Regional Misery Distribution  

Posted by Big Gav

Early Warning has a look at the legacy of the Bush-Cheney era, with the oil price spike and the real estate boom and bust wreaking havoc across much of the US (with the notable exception of Texas) - Regional Misery Distribution. The ongoing impact of globalisation on the rust belt is pretty obvious too.

Apropos of the latest Archdruid report, I went in search of some data on the geographic distribution of long-term income growth in the US. So far, the most useful thing I found is this Brookings Institute interactive map. It's not exactly what I'm looking for but the above shows the change in median household income 2000-2010 by metropolitan area.

That's a pretty bleak looking map isn't it? There's hardly anywhere in the country that ordinary folks improved their lot over the last decade. Still - some places are worse than others with the midwest and upper south and Florida being hardest hit. Across these areas, median income declined 15-25%: that's a really dramatic change in material standard of living. It's also worth noting that it's even worse than it looks in the sense that the blue circles are on a quite different scale than the red circles. ...

The Archdruid puts the end of progress down to the end of cheap energy. I'm inclined to give a minor role to the end of cheap oil since 2005 (coal is still incredibly cheap) but think that most of the red on the map is due to the effects of globalization on the US industrial regions, and on income inequality generally - globalization benefits the managers and owners of global corporations while hurting ordinary US workers (and benefitting Asian workers).
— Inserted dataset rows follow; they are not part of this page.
(** C2.  For a partitioned index with [N] index partitions, the loop of
    [Finish] over the partitions (lines 772-780), each call of which
    hands the handle of the block just written to the index builder,
    gets [N - 1] times Incomplete and then one OK from it: each
    Incomplete comes with the next partition, the OK with the top-level
    index.  This holds for the loop whatever the writes come to, and
    for the whole of [Finish] on a file whose appends succeed, where
    [N] counts the partitions sealed before [Finish] and the one that
    [Finish] seals; there the call of line 658, which is made before
    the loop and without a handle, returns Incomplete with the first
    partition. *)
Theorem Finish_statuses_partitioned :
  (forall r N,
      sealed_partitions (index_builder r) N -> (0 < N)%nat ->
      Finish_loop_statuses E r
      = repeat Status.Incomplete (N - 1) ++ [Status.OK])
  /\
  (forall r b,
      healthy r -> ok r = true ->
      index_builder r = Partitioned b -> finishing_indexes b = false ->
      data_block r <> [] ->
      let N := S (List.length (entries_ b)) in
      hd Status.OK (snd (Finish_traced E r)) = Status.Incomplete
      /\ loop_statuses (snd (Finish_traced E r))
         = repeat Status.Incomplete (N - 1) ++ [Status.OK]).
Proof.
  split.
  - intros r N (b & Hib & Hlen & Hsub & Hf) HN. unfold Finish_loop_statuses.
    unfold IndexBuilder_Finish_first. rewrite Hib. cbn [IndexBuilder_Finish].
    destruct (entries_ b) as [|e es] eqn:He; [cbn in Hlen; lia|].
    destruct (Finish_first_call E b (mkIndexBlocks [] []) BlockHandle_new
                                e es Hf He)
      as (blocks' & b' & -> & Hf' & He').
    destruct (WriteBlock E _ _ false) as [r1 h1] eqn:Ew.
    apply WriteBlock_index_builder in Ew. cbn in Ew.
    destruct (WriteIndexPartitions_partitioned
                E (List.length es)
                (S (IndexBuilder_partitions (index_builder r1)))
                r1 blocks' h1 b')
      as (r' & h' & ->); try assumption.
    + rewrite Ew. cbn. rewrite He'. cbn. lia.
    + rewrite He'. reflexivity.
    + cbn in Hlen. subst N. cbn [Nat.sub]. rewrite Nat.sub_0_r. reflexivity.
  - intros r b Hr Hok Hib Hf Hdata N. subst N.
    unfold Finish_traced, Finish_blocks.
    destruct (Finish_data_partitioned r b Hr Hok Hib Hdata)
      as (b1 & Hr1 & Hok1 & Hib1 & Hf1 & Hs1 & Hl1).
    destruct (Finish_filter E (Finish_data E r)) as [r2 fh] eqn:Efilter.
    apply Finish_filter_sound in Efilter; [|assumption|assumption].
    destruct Efilter as (Hr2 & Hok2 & Hib2).
    rewrite Hib2, Hib1. unfold IndexBuilder_Finish_first.
    cbn [IndexBuilder_Finish IndexBuilder_partitions].
    destruct (entries_ b1) as [|e es] eqn:He; [discriminate Hl1|].
    destruct (Finish_first_call E b1 (mkIndexBlocks [] []) BlockHandle_new
                                e es (eq_trans Hf1 Hf) He)
      as (blocks' & b' & -> & Hf' & He').
    cbn [Status.IsIncomplete Status.Incomplete Status.code negb andb].
    destruct (Finish_meta E _ blocks' fh) as [r3 m3] eqn:Emeta.
    apply Finish_meta_sound in Emeta;
      [|unfold healthy in *; cbn; exact Hr2|unfold ok in *; cbn; exact Hok2].
    destruct Emeta as (Hr3 & Hok3 & Hib3). cbn in Hib3.
    unfold Finish_index. rewrite Hok3.
    destruct (WriteRawBlock E r3 _ kNoCompression) as [r4 h4] eqn:Ew4.
    apply WriteRawBlock_sound in Ew4; [|exact Hr3].
    destruct Ew4 as (Hr4 & Hok4 & Hib4).
    destruct (WriteBlock E r4 _ false) as [r5 h5] eqn:Ew5.
    apply WriteBlock_sound in Ew5; [|exact Hr4].
    destruct Ew5 as (Hr5 & Hok5 & Hib5).
    destruct (WriteIndexPartitions_partitioned
                E (List.length es) (S (List.length (e :: es)))
                r5 blocks' h5 b')
      as (r' & h' & ->).
    + cbn. lia.
    + congruence.
    + exact Hf'.
    + rewrite He'. reflexivity.
    + cbn [snd]. cbn in Hl1. injection Hl1 as Hl1. rewrite <- Hl1.
      cbn [Nat.sub]. rewrite Nat.sub_0_r.
      destruct (ok r'); split; reflexivity.
Qed.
It's also worth noting that the reference year (2000) was the height of the tech bubble.

Where I agree with the Archdruid is that it's rather hard to see how this turns around in the next decade.

2 comments

Isn't there a valid point to redistributing income away from the US and Europe to Asia?

Globalisation has meant less poverty worldwide and is now coming full circle to the US as Japanese and European car companies invest back into the US because it's cheaper.

This decline in wealth in the US isn't just caused by cheap Asian labour, the US education results have been abysmal for 20 years and hence this income redistribution could reflect the loss of this comparative advantage.

Hi Mark,

I've never said that this argument for globalisation (gradually equalising income across the globe) is a bad thing.

I do find it troublesome that this has never really been debated seriously in western politics - it seems to be have been imposed from the top via both "sides" of politics with little to no public debate or clear explanation that this is what will happen - so it appears rather undemocratic to me.

The other troublesome aspect is that the elites who have made this decision aren't suffering at all themselves - they have prospered from it while first the working class and now the middle class in the developed world are dealing with the impacts on their standard of living.

I really don't think the average US auto worker has anywhere close the real level of income they did 20 to 30 years ago (and there are far less of them) so that line of argument seems a bit weak.

As for the US education system, you could argue that it's downgrading has been a deliberate policy by those advocating globalisation (and you'll find plenty of people on the left and right fringes who have argued exactly that over the years).

Cheers,
Gav.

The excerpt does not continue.